Try it.
Reproduce the line containing "rewrite !contains_char_app. simpl." in the listing below, then every later line up to the end, precisely as written.

Task data.

Definition demo_old : PooledTemplate := demo_template "old" "k" Environment 1.
Definition demo_mid : PooledTemplate := demo_template "mid" "k" Environment 2.
Definition demo_new : PooledTemplate := demo_template "new" "l" Environment 3.
Definition demo_disk : gmap DirKey Dir :=
  list_to_map ((λ t, ((sub_environment, pt_id t), mkDir (Some (Some t)) false)) <$> [demo_old; demo_mid; demo_new]).
(** Three Environment templates under two keys, the oldest pinned by a restore. *)
Definition demo_full : World :=
  mkWorld (list_to_map [(mkKey "k", [demo_old; demo_mid]); (mkKey "l", [demo_new])]) ∅
    (list_to_map [("old", 1)]) ∅ 0 demo_disk [].

Lemma demo_avail m :
  (∀ k q, m !! k = Some q → (k = mkKey "k" ∧ q = [demo_old; demo_mid]) ∨ (k = mkKey "l" ∧ q = [demo_new])) →
  avail_ok m.
Proof.
  intros Hm. split.
  - intros k q t Hk Ht. destruct (Hm k q Hk) as [[-> ->]|[-> ->]]; set_solver.
  - intros k q t Hk Ht. destruct (Hm k q Hk) as [[-> ->]|[-> ->]]; set_solver.
  - intros k q Hk. destruct (Hm k q Hk) as [[-> ->]|[-> ->]]; apply NoDup_ListNoDup; vm_compute;
      repeat constructor; set_solver.
  - intros k k' q q' t t' Hk Hk' Ht Ht' E.
    destruct (Hm k q Hk) as [[-> ->]|[-> ->]], (Hm k' q' Hk') as [[-> ->]|[-> ->]]; set_solver.
Qed.

Lemma demo_full_ok : pool_ok demo_full.
Proof.
  split.
  - apply demo_avail. intros k q Hk. simpl in Hk. rewrite lookup_insert in Hk. case_decide.
    + left. naive_solver.
    + rewrite lookup_insert in Hk. case_decide; [right; naive_solver|done].
  - apply map_Forall_insert_2; [by apply Nat.lt_0_1|apply map_Forall_empty].
  - apply map_Forall_empty.
  - apply map_Forall_empty.
Qed.

Lemma gc_exact_witness : ∃ w', gc_if_needed (demo_cfg 1 2 Shared) demo_full = Some (tt, w') ∧ total_depth w' = 1.
Proof.
  destruct (gc_exact (demo_cfg 1 2 Shared) demo_full demo_full_ok (List.Forall_nil _)) as (w' & H1 & H2 & _).
  exists w'. split; [exact H1|exact H2].
Defined.

Lemma evict_count_exact_witness :
  ∃ n w', evict_by_kind (demo_cfg 1 2 Shared) Environment 1 demo_full = Some (n, w') ∧ n + total_depth w' = 3.
Proof.
  destruct (evict_by_kind (demo_cfg 1 2 Shared) Environment 1 demo_full) as [[n w']|] eqn:E.
  - exists n, w'. split; [reflexivity|]. exact (evict_count_exact _ _ _ _ _ _ demo_full_ok E).
  - exfalso. vm_compute in E. discriminate.
Defined.
(* ===== verification/ContinuationProps.v ===== *)
(** * Properties of the continuation store *)
From S2P Require Import Prelude Strs Storage Types Disk Continuation.

Section props.
Context `{TemplateCodec} `{HashOrder}.
Implicit Types (c : CStore) (e : EntryKey).

(** Distinct identities have distinct directories. *)
Lemma entry_dir_inj w w' : entry_dir w = entry_dir w' → w = w'.
Proof.
  destruct w as [p g], w' as [p' g']. unfold entry_dir. simpl. intros [= -> E].
  f_equal. by apply (inj pretty).
Qed.

(** ** Calls that only read *)
Lemma cio_next_inv c o c' : cio_next c = Some (o, c') → tree c' = tree c ∧
  (cio c = [] ∧ o = IoOk ∧ cio c' = [] ∨ cio c = o :: cio c').
Proof. unfold cio_next. destruct (cio c) eqn:E; intros [= <- <-]; simpl; auto. Qed.

Lemma lookup_tree e c c' : tree c' = tree c → lookup_entry e c' = lookup_entry e c.
Proof. unfold lookup_entry. by intros ->. Qed.

Ltac c_unfold E :=
  unfold c_dir_exists, c_marker_exists, c_load, c_write_marker, c_remove_marker, c_remove_dir_all,
    c_remove_pod_dir, c_create_dir_all, c_save_meta, mbind, M_bind, mret, M_ret, gets, modify in E.

(** The outcome of the call and the store it leaves, in terms of the entry. *)
Lemma c_marker_exists_inv e c m c' :
  c_marker_exists e c = Some (m, c') →
  tree c' = tree c ∧ (default false m = true → ∃ d, lookup_entry e c = Some d ∧ d_consumed d = true).
Proof.
  intros E. c_unfold E. destruct (cio_next c) as [[o c1]|] eqn:Eo; [|done].
  destruct (cio_next_inv _ _ _ Eo) as [Et _]. simplify_eq. split; [done|].
  rewrite (lookup_tree e _ _ Et). destruct o; simpl; [|done].
  destruct (lookup_entry e c) as [d|]; [eauto|done].
Qed.

Lemma c_load_inv e c o c' :
  c_load e c = Some (o, c') →
  tree c' = tree c ∧ ∀ t, o = Some t →
    ∃ d j, lookup_entry e c = Some d ∧ d_meta d = Some j ∧ from_json j = Some t.
Proof.
  intros E. c_unfold E. destruct (cio_next c) as [[x c1]|] eqn:Eo; [|done].
  destruct (cio_next_inv _ _ _ Eo) as [Et _]. simplify_eq. split; [done|].
  rewrite (lookup_tree e _ _ Et). destruct x; simpl; [|done].
  destruct (lookup_entry e c) as [d|]; simpl; [|done].
  destruct (d_meta d) as [j|] eqn:Ej; simpl; [|done]. intros t Ht. by exists d, j.
Qed.
(** [None] is the panic of the division [i64::MIN / -1]. *)
Definition merge_quota (r1 r2 : LinuxContainerResources) : option Z :=
  if bool_decide (cpu_period r2 = 0%Z) then Some (cpu_quota r1) else
  let p := i64_wrap (cpu_quota r2 * cpu_period r1) in
  if bool_decide (p = - 2 ^ 63 ∧ cpu_period r2 = -1)%Z then None
  else Some (i64_wrap (cpu_quota r1 + Z.quot p (cpu_period r2))).

Definition merge_resources `{HashOrder} (r1 r2 : LinuxContainerResources) : option LinuxContainerResources :=
  q ← merge_quota r1 r2;
  Some {|
    cpu_period := cpu_period r1;
    cpu_quota := q;
    cpu_shares := i64_wrap (cpu_shares r1 + cpu_shares r2);
    memory_limit_in_bytes := i64_wrap (memory_limit_in_bytes r1 + memory_limit_in_bytes r2);
    oom_score_adj := if (oom_score_adj r2 <? oom_score_adj r1)%Z then oom_score_adj r1 else oom_score_adj r2;
    cpuset_cpus := merge_set (cpuset_cpus r1) (cpuset_cpus r2);
    cpuset_mems := merge_set (cpuset_mems r1) (cpuset_mems r2);
    hugepage_limits := foldl merge_hugepage (hugepage_limits r1) (hugepage_limits r2);
    unified := merge_unified (unified r1) (unified r2);
    memory_swap_limit_in_bytes :=
      i64_wrap (memory_swap_limit_in_bytes r1 + memory_swap_limit_in_bytes r2)
  |}.

(** The part of [SandboxData] that names resources. *)
Record LinuxPodSandboxConfig := mkLinuxPod {
  pod_resources : option LinuxContainerResources;
  pod_overhead : option LinuxContainerResources
}.

(** The outer [option] is a panic. *)
Definition get_total_resources `{HashOrder} (l : option LinuxPodSandboxConfig) : option (option LinuxContainerResources) :=
  match l with
  | None => Some None
  | Some l =>
      match pod_resources l with
      | None => Some None
      | Some r =>
          match pod_overhead l with
          | None => Some (Some r)
          | Some o => m ← merge_resources r o; Some (Some m)
          end
      end
  end.

(** ** Printing and parsing *)
Lemma trim_start_id s : (∀ a, is_ws a = true → contains_char s a = false) → trim_start s = s.
Proof.
  destruct s as [|a s]; simpl; [done|]. intros Hs. destruct (is_ws a) eqn:E; [|done].
  specialize (Hs a E). by rewrite decide_True in Hs.
Qed.

Lemma trim_end_id s : (∀ a, is_ws a = true → contains_char s a = false) → trim_end s = s.
Proof.
  induction s as [|a s IH]; simpl; [done|]. intros Hs.
  rewrite IH.
  - destruct s; [|done]. destruct (is_ws a) eqn:E; [|done]. specialize (Hs a E). by rewrite decide_True in Hs.
  - intros b Hb. specialize (Hs b Hb). by case_decide.
Qed.

Lemma ws_not_digit a : is_ws a = true → digit a = None.
Proof. unfold is_ws. intros Ha%bool_decide_eq_true. set_solver. Qed.

Lemma trim_pretty (n : N) : trim (pretty n) = pretty n.
Proof.
  assert (∀ a, is_ws a = true → contains_char (pretty n) a = false) as Hn.
  { intros a Ha. apply pretty_no_char. by apply ws_not_digit. }
  unfold trim. rewrite trim_start_id by done. by apply trim_end_id.
Qed.

Definition wf_range (r : CpuRange) : Prop := (r.1 ≤ r.2 ≤ u32_max)%N.

Lemma cpuset_one_part_tostring r : (r.1 ≤ u32_max)%N → (r.2 ≤ u32_max)%N →
  cpuset_one_part (cpuset_tostring r) = Ok r.
Proof.
  destruct r as [lo hi]. simpl. intros Hlo Hhi. unfold cpuset_one_part, cpuset_tostring. simpl.
  destruct (N.eqb_spec lo hi) as [<-|Hne].
  - rewrite split_no_char by by apply pretty_no_char. simpl. by rewrite trim_pretty, parse_uint_pretty.
  - rewrite (split_app_sep "-" (pretty lo) (pretty hi)) by by apply pretty_no_char.
    rewrite split_no_char by by apply pretty_no_char.
    simpl. by rewrite !trim_pretty, !parse_uint_pretty.
Qed.

Lemma tostring_no_comma r : contains_char (cpuset_tostring r) "," = false.
Proof.
  unfold cpuset_tostring. case_match; [by apply pretty_no_char|].
  rewrite !contains_char_app. simpl. by rewrite !pretty_no_char.
Qed.

Lemma trim_nonempty a s : is_ws a = false → trim (String a s) ≠ "".
Proof. intros Ha. unfold trim. simpl. rewrite Ha. simpl. destruct (trim_end s); [by rewrite Ha|done]. Qed.

Lemma tostring_head r : ∃ a t, cpuset_tostring r = String a t ∧ is_ws a = false.
Proof.
  assert (∀ d, (d < 10)%N → is_ws (pretty_N_char d) = false) as Hd.
  { intros d Hd. destruct (is_ws _) eqn:E; [|done]. apply ws_not_digit in E.
    by rewrite digit_pretty_char in E. }
  unfold cpuset_tostring. destruct (pretty_head r.1) as (d & t & Hlt & ->).
  case_match; simpl; eexists _, _; split; [done|by apply Hd|done|by apply Hd].
Qed.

Task answer.
  rewrite !contains_char_app. simpl. by rewrite !pretty_no_char.
Qed.

Lemma trim_nonempty a s : is_ws a = false → trim (String a s) ≠ "".
Proof. intros Ha. unfold trim. simpl. rewrite Ha. simpl. destruct (trim_end s); [by rewrite Ha|done]. Qed.

Lemma tostring_head r : ∃ a t, cpuset_tostring r = String a t ∧ is_ws a = false.
Proof.
  assert (∀ d, (d < 10)%N → is_ws (pretty_N_char d) = false) as Hd.
  { intros d Hd. destruct (is_ws _) eqn:E; [|done]. apply ws_not_digit in E.
    by rewrite digit_pretty_char in E. }
  unfold cpuset_tostring. destruct (pretty_head r.1) as (d & t & Hlt & ->).
  case_match; simpl; eexists _, _; split; [done|by apply Hd|done|by apply Hd].
Qed.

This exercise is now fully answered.